Trematosphaeriaceae

Scientific classification
- Kingdom: Fungi
- Division: Ascomycota
- Class: Dothideomycetes
- Order: Pleosporales
- Family: Trematosphaeriaceae K.D.Hyde, Y. Zhang ter, Suetrong & E.B.G. Jones, 2013, Families of dothideomycetes. Fungal Diversity 63(1): 1–313.

= Trematosphaeriaceae =

Family of fungi

The Trematosphaeriaceae are a family of fungi in the order of Pleosporales.
They are found world-wide with the greatest contributions found in Europe and Australia. It includes taxa that are found in the marine environment, such as Falciformispora lignatis which can be found in freshwater and marine habitats. Most are saprobic species (living on dead tissue).

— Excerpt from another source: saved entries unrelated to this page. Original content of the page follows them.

(* ===== verification/Files.v ===== *)
(** * Files

    A directory is a map from names to nodes.  Each call of [std::fs] may fail:
    the outcomes of the calls to come are the [faults] of the world of [Db], as
    for statements.  The errors are values, as the callers match on them. *)
From stdpp Require Import base list strings gmap.
From Stdlib Require Import ZArith NArith Lia Ascii String DecimalString DecimalN.
From S2P Require Import Prelude RustStr Db.
Open Scope string_scope.
Local Notation length := Datatypes.length.

(** Text that is not UTF-8 counts as a call that fails; what directories hold is
    not modelled. *)
Inductive Node : Type := File (content : string) | Directory.
Notation Dir := (gmap string Node).

(** One call of [std::fs]: it fails when the world says so, or by itself. *)
Definition io {A} (f : Dir -> result A string * Dir) : M Dir (result A string) := fun w =>
  match faults w with
  | Some msg :: rest => (Ok (Err msg), mkWorld (st w) rest)
  | rest => let '(r, d) := f (st w) in (Ok r, mkWorld d (tail rest))
  end.

(** [Path::exists]: an error of [metadata] reads as absence. *)
Definition exists_ (name : string) : M Dir bool :=
  (r <- io (fun d => (match d !! name with Some _ => Ok tt | None => Err "No such file or directory" end, d));;
   ret (is_ok r))%db.

Definition read_to_string (name : string) : M Dir (result string string) :=
  io (fun d => (match d !! name with
                | Some (File content) => Ok content
                | Some Directory => Err "Is a directory"
                | None => Err "No such file or directory"
                end, d)).

(** A write that fails leaves [partial] of what it was writing, if anything. *)
Definition write (name content : string) (partial : option string) : M Dir (result unit string) := fun w =>
  match faults w with
  | Some msg :: rest =>
      (Ok (Err msg), mkWorld (match partial with Some p => <[name := File p]> (st w) | None => st w end) rest)
  | rest =>
      match st w !! name with
      | Some Directory => (Ok (Err "Is a directory"), mkWorld (st w) (tail rest))
      | _ => (Ok (Ok tt), mkWorld (<[name := File content]> (st w)) (tail rest))
      end
  end.

Definition rename (from to : string) : M Dir (result unit string) :=
  io (fun d =>
    match d !! from, d !! to with
    | Some (File content), Some Directory => (Err "Is a directory", d)
    | Some (File content), _ => (Ok tt, <[to := File content]> (base.delete from d))
    | Some Directory, None => (Ok tt, <[to := Directory]> (base.delete from d))
    | Some Directory, Some _ => (Err "Not a directory", d)
    | None, _ => (Err "No such file or directory", d)
    end).

Definition remove_file (name : string) : M Dir (result unit string) :=
  io (fun d =>
    match d !! name with
    | Some (File _) => (Ok tt, base.delete name d)
    | Some Directory => (Err "Is a directory", d)
    | None => (Err "No such file or directory", d)
    end).

(** ** Lemmas *)

Lemma last_default {A} (x d : A) l : List.last (x :: l) d = List.last l x.
Proof. revert x d. induction l as [|y l IH]; intros x d; [done|]. change (List.last (y :: l) d = List.last (y :: l) x). by rewrite !IH. Qed.

(** The next call of [std::fs] is not made to fail. *)
Definition runs (fs : list (option string)) : bool := match fs with Some _ :: _ => false | _ => true end.

Lemma io_ok {A} (f : Dir -> result A string * Dir) w :
  runs (faults w) = true -> io f w = (Ok (f (st w)).1, mkWorld (f (st w)).2 (tail (faults w))).
Proof. unfold io. destruct w as [d [|[msg|] fs]]; simpl; [|done|]; by destruct (f d). Qed.

Lemma io_err {A} (f : Dir -> result A string * Dir) w :
  runs (faults w) = false -> exists msg, io f w = (Ok (Err msg), mkWorld (st w) (tail (faults w))).
Proof. unfold io. destruct w as [d [|[msg|] fs]]; simpl; [done| |done]; eauto. Qed.

Ltac io_fails :=
  match goal with |- context [io ?f ?w] => destruct (io_err f w) as [? ->]; [done|] end.

Lemma write_cases name content partial w :
  exists r w', write name content partial w = (Ok r, w') /\
  (forall n, n <> name -> st w' !! n = st w !! n) /\
  match r with Ok _ => st w' !! name = Some (File content) | Err _ => True end.
Proof.
  unfold write. destruct w as [d [|[msg|] fs]]; simpl.
  1, 3: destruct (d !! name) as [[|]|]; eexists _, _; (split; [done|]); simpl; (split; [intros n Hn; by rewrite ?lookup_insert_ne|]);
    by rewrite ?lookup_insert_eq.
  eexists _, _. split; [done|]. simpl. split; [|done]. intros n Hn. destruct partial; [|done]. by rewrite lookup_insert_ne.
Qed.

Lemma rename_cases from to content w : from <> to -> st w !! from = Some (File content) ->
  exists r w', rename from to w = (Ok r, w') /\
  match r with
  | Ok _ => st w' = <[to := File content]> (base.delete from (st w))
  | Err _ => st w' = st w
  end.
Proof.
  intros Hne Hf. unfold rename. destruct (runs (faults w)) eqn:E.
  - rewrite io_ok by done. simpl. rewrite Hf. destruct (st w !! to) as [[|]|]; by eexists _, _.
  - io_fails. by eexists _, _.
Qed.

(** ** Texts for witnesses: a value is printed as its code *)

Definition code_of {A} `{Countable A} (a : A) : string := show_N (Npos (encode a)).
Definition read_code {A} `{Countable A} (s : string) : option A :=
  match NilZero.uint_of_string s with
  | Some u => match N.of_uint u with Npos p => decode p | N0 => None end
  | None => None
  end.

Lemma read_code_of {A} `{Countable A} (a : A) : read_code (code_of a) = Some a.
Proof.
  unfold read_code, code_of, show_N. rewrite NilZero.usu by apply to_uint_not_nil.
  rewrite DecimalN.Unsigned.of_to. apply decode_encode.
Qed.

Lemma code_of_plain {A} `{Countable A} (a : A) : trim (code_of a) = code_of a /\ code_of a <> "".
Proof.
  unfold code_of. split; [apply trim_show_N|].
  destruct (show_N_head (Npos (encode a))) as (c & s & -> & _). done.
Qed.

Trematosphaeriaceae was introduced by Suetrong et al. (2011) to include the genera Falciformispora, Halomassarina and Trematosphaeria. The main distinguishing characters of the family are medium-sized rounded ascomata with a papillate ostiole (spore ejecting hole), a relatively wide, coriaceous peridium (protectivve layer), cellular pseudoparaphyses and cylindro-clavate asci. The ascospores are two-celled or many celled, hyaline (glass-like) or brown. Halomassarina was later moved to Pleomassariaceae order.

==Taxonomy==
Genera accepted by the GBIF include:
- Emarellia (2)
- Falciformispora K.D.Hyde, 1992 (9)
- Medicopsis Gruyter, Verkley & Crous (4)
- Trematosphaeria Fuckel, 1870 (103)

Figures in brackets are approx. how many species per genus.

==Effects==
Species from Emarellia and Falciformispora are known to cause black-grain mycetoma in humans and mammals, the syndrome can lead to affected patients having limbs removed. Trematosphaeria grisea is a soil fungus that can cause leaf blotch diseases on plants including members of the Eucalyptus genera, in tropical and subtropical regions. It also produces mycetomas in cats as well as humans.